GAP insurance is a different type of insurance. Guaranteed Automobile Protection (GAP) insurance is typically required by a car lot or dealership. GAP insurance may be required if you’re leasing a vehicle: it protects the owner of the vehicle in the event of damage or theft of the vehicle – including the difference between the current cash value of the vehicle and the amount still owed by the driver.
GAP insurance is paid directly to the lender, and it bypasses you (the borrower or driver) entirely. GAP Insurance is not designed to provide you with any gain or compensation in the event of theft or unexpected events. It’s simply to protect you from having a large outstanding balance after your regular insurance policy has covered the value of the vehicle.
Without GAP insurance, you might be involved in a vehicle incident and receive compensation from your insurance company, but still find yourself owing an enormous amount of money. In this situation, you might still owe money to the bank, the financing company, or the lessor, for example.
In summary, GPP insurance policies are meant to pay for your deductible, while GAP insurance policies are meant to pay the difference between what you owe and the payment value on a totaled or stolen vehicle.
How to Qualify for Guaranteed Protection Plan
The only time you really see a Guaranteed Protection Plans (GPP) is from a car alarm company. These policies all work in a similar way. Basically, if you have a properly-installed car alarm system, and your car is stolen with that alarm system in place, then the car alarm company will pay your deductible.
It’s a great way to separate reputable car alarm companies from the rest of the industry. Any good car alarm company is confident that it’s alarm cannot be disabled – so they’ll be happy to provide a Guaranteed Protection Plan.
Policies vary between car alarm companies. Car alarm company Viper, for example, has a year-long GPP they describe as “the most generous in the industry.” However, to qualify for that GPP, you’ll need to meet specific qualifications, including:
- The car alarm system was sold, installed, and serviced by an authorized dealer
- The car alarm system remains in the car in which it was originally installed, under the ownership of the original owner
- The car alarm window decal must be installed at the time of installation
- The GPP claim must be made within 60 to 90 days after you settle the claim with your insurance company
- The theft occurred within one year of purchasing and installing the car alarm system
- The vehicle was stolen due to the failure of the alarm system
- The car alarm was not deactivated or disarmed for any reason prior to the theft
- You must attach a police report to your GPP claim
- The vehicle must be insured against theft at the time the vehicle was stolen, and your insurance company must accept and pay the claim
Ultimately, if you installed an authorized car alarm system, and your car was stolen within a year of installation, and your system was active at the time of theft, then you should be able to file a claim on your Guaranteed Protection Plan (GPP insurance). Otherwise, it’s unlikely for most car owners to ever file a GPP claim.

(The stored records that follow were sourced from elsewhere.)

Lemma playlist_lines_Ok text lines : playlist_lines text = Ok lines ->
  snd <$> lines = chomp <$> split LF text /\ snd <$> head lines = Some (lit "#EXTM3U").
Proof.
  unfold playlist_lines. intros H. outcomes. simplify_eq. split; [by eapply read_lines_Ok|].
  match goal with H : negb _ = false |- _ => by apply negb_false_iff, bool_decide_eq_true in H end.
Qed.

Lemma each_line_refuses {S} (step : nat -> bytes -> S -> Answer S) lines l :
  l ∈ snd <$> lines -> (forall n s s', step n l s <> Ok s') ->
  forall s s', each_line step lines s <> Ok s'.
Proof.
  intros Hin Hstep. induction lines as [|[n x] lines IH]; intros s s'; cbn in *; [by apply elem_of_nil in Hin|].
  intros H. outcomes. apply elem_of_cons in Hin as [->|Hin]; [by eapply Hstep|]. by eapply IH.
Qed.

(** [decided]: a closed decidable proposition, by computation. *)
Ltac decided := apply (bool_decide_unpack _); vm_compute; exact I.

Lemma media_tag_known n l s s' : is_tag l -> media_tag n l s = Ok s' -> tag_name l ∈ media_tags.
Proof.
  intros Ht H. unfold media_tag in H. tags H.
  all: try match goal with
    | H : strip_prefix _ _ = Some _ |- _ => apply strip_prefix_Some in H as ->; decided
    | H : bool_decide _ = true |- _ => apply bool_decide_eq_true in H as ->; decided
    end.
  unfold other_tag in H. case_bool_decide; [done|]. destruct (forbidden_feature l); [done|].
  unfold is_tag in Ht. by rewrite Ht in H.
Qed.

Lemma master_tag_known n l s s' : is_tag l -> master_tag n l s = Ok s' -> tag_name l ∈ master_tags.
Proof.
  intros Ht H. unfold master_tag in H. tags H.
  all: try match goal with
    | H : strip_prefix _ _ = Some _ |- _ => apply strip_prefix_Some in H as ->; decided
    | H : bool_decide _ = true |- _ => apply bool_decide_eq_true in H as ->; decided
    end.
  unfold other_tag in H. case_bool_decide; [done|]. destruct (forbidden_feature l); [done|].
  unfold is_tag in Ht. by rewrite Ht in H.
Qed.

Lemma media_line_refuses source n l s s' :
  is_tag l -> tag_name l ∉ media_tags -> media_line source n l s <> Ok s'.
Proof.
  intros Ht Hl H. destruct (is_tag_cons l Ht) as [r Hr]. unfold media_line in H. rewrite Hr in H.
  rewrite Z.eqb_refl, <- Hr in H. unfold is_tag in Ht. rewrite Ht in H. cbn [andb negb] in H.
  destruct (md_end_list s); [done|]. outcomes. by apply media_tag_known in H0.
Qed.

Lemma master_line_refuses source n l s s' :
  is_tag l -> tag_name l ∉ master_tags -> master_line source n l s <> Ok s'.
Proof.
  intros Ht Hl H. destruct (is_tag_cons l Ht) as [r Hr]. unfold master_line in H. rewrite Hr in H.
  rewrite Z.eqb_refl, <- Hr in H. outcomes. by apply master_tag_known in H0.
Qed.

Lemma master_line_not_Panics source n l s : master_line source n l s <> Panics.
Proof.
  unfold master_line, variant_missing. destruct l as [|b l]; [by destruct (ms_bandwidth s)|].
  destruct (b =? HASH); [|no_panic]. destruct (ms_bandwidth s); cbn [mbind outcome_bind]; [done|].
  intros H. unfold master_tag in H. tags H; revert H; no_panic; [|apply other_tag_not_Panics].
  unfold parse_variant_bandwidth. no_panic.
  assert (Ha : forall items keys bw, read_attributes n items keys bw <> Panics); [|apply Ha].
  induction items as [|item items IH]; intros keys bw; cbn [read_attributes]; [done|].
  apply bind_Panics; [auto with panics|]. intros [key raw_value] _.
  apply bind_Panics; [auto with panics|]. intros _ _.
  apply bind_Panics; [destruct (starts_with _ _); auto with panics|]. intros _ _.
  apply bind_Panics; [|intros; apply IH].
  destruct (bool_decide (key = lit "BANDWIDTH")); [|done].
  apply bind_Panics; [auto with panics|]. intros _ _.
  pose proof (parse_positive_u64_not_Panics raw_value n "invalid bandwidth").
  by destruct (parse_positive_u64 _ _ _).
Qed.

Lemma parse_master_not_Panics source text : parse_master source text <> Panics.
Proof.
  unfold parse_master. apply bind_Panics; [auto with panics|]. intros lines _.
  apply bind_Panics; [|intros; no_panic].
  apply (each_line_ok (fun _ => True)); [|done]. intros. split; [apply master_line_not_Panics|done].
Qed.

(** A line after the header that every step refuses leaves no accepted playlist. *)
Lemma refused_line {S A} (step : nat -> bytes -> S -> Answer S) s (k : S -> Answer A) text raw :
  raw ∈ split LF text -> chomp raw <> lit "#EXTM3U" ->
  (forall n s s', step n (chomp raw) s <> Ok s') ->
  forall a, (lines ← playlist_lines text; s ← each_line step (drop 1 lines) s; k s) <> Ok a.
Proof.
  intros Hraw Hhead Hstep a H. outcomes. destruct (playlist_lines_Ok _ _ H) as [Hlines Hfirst].
  assert (Hin : chomp raw ∈ snd <$> x) by (rewrite Hlines; by apply list_elem_of_fmap_2).
  destruct x as [|[n l] lines]; [done|]. cbn in Hin, Hfirst. injection Hfirst as ->.
  apply elem_of_cons in Hin as [Hin|Hin]; [done|]. exact (each_line_refuses _ _ _ Hin Hstep _ _ H0).
Qed.

(** What changes how bytes are assembled is refused.  A text with a tag the reader does not know,
    whatever stands before it, is an error and never a playlist: for the media reader that covers
    keys, byte ranges, initialization maps and discontinuities, whose tags are not among the
    known ones, and for the master reader the same. *)
Theorem unknown_tags_are_refused source text raw :
  raw ∈ split LF text -> is_tag (chomp raw) ->
  (tag_name (chomp raw) ∉ media_tags -> exists e, parse_media source text = Err e)
  /\ (tag_name (chomp raw) ∉ master_tags -> exists e, parse_master source text = Err e)
  /\ (forbidden_feature (chomp raw) <> None ->
      (tag_name (chomp raw) ∉ media_tags) /\ (tag_name (chomp raw) ∉ master_tags)).
Proof.
  intros Hraw Ht.
  assert (Hhead : forall tags : list bytes, lit "#EXTM3U" ∈ tags -> tag_name (chomp raw) ∉ tags ->
            chomp raw <> lit "#EXTM3U").
  { intros tags Hin Hout Heq. apply Hout. by rewrite Heq. }
  split; [|split].
  - intros Hn. destruct (parse_media source text) as [p|e|] eqn:E; [|by eauto|].
    + exfalso. revert E. unfold parse_media. eapply refused_line; [exact Hraw| |].
      * exact (Hhead media_tags ltac:(decided) Hn).
      * intros. by apply media_line_refuses.
    + by apply parse_media_not_Panics in E.
  - intros Hn. destruct (parse_master source text) as [p|e|] eqn:E; [|by eauto|].
    + exfalso. revert E. unfold parse_master. eapply refused_line; [exact Hraw| |].
      * exact (Hhead master_tags ltac:(decided) Hn).
      * intros. by apply master_line_refuses.
    + by apply parse_master_not_Panics in E.
  - unfold forbidden_feature. repeat case_bool_decide; cbn [orb]; try done;
      match goal with H : tag_name _ = _ |- _ => rewrite H end; intros _;
      split; decided.
Qed.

Ultimately, Guaranteed Protection Plans are offered by some car alarm installation companies. These companies are so confident in the effectiveness of their products that they’re willing to insure your vehicle against theft – or at least, they’ll pay your deductible if your car gets stolen within one year of installing their car alarm system.
GPP insurance is different from GAP insurance, and neither types of insurance are a replacement for regular insurance.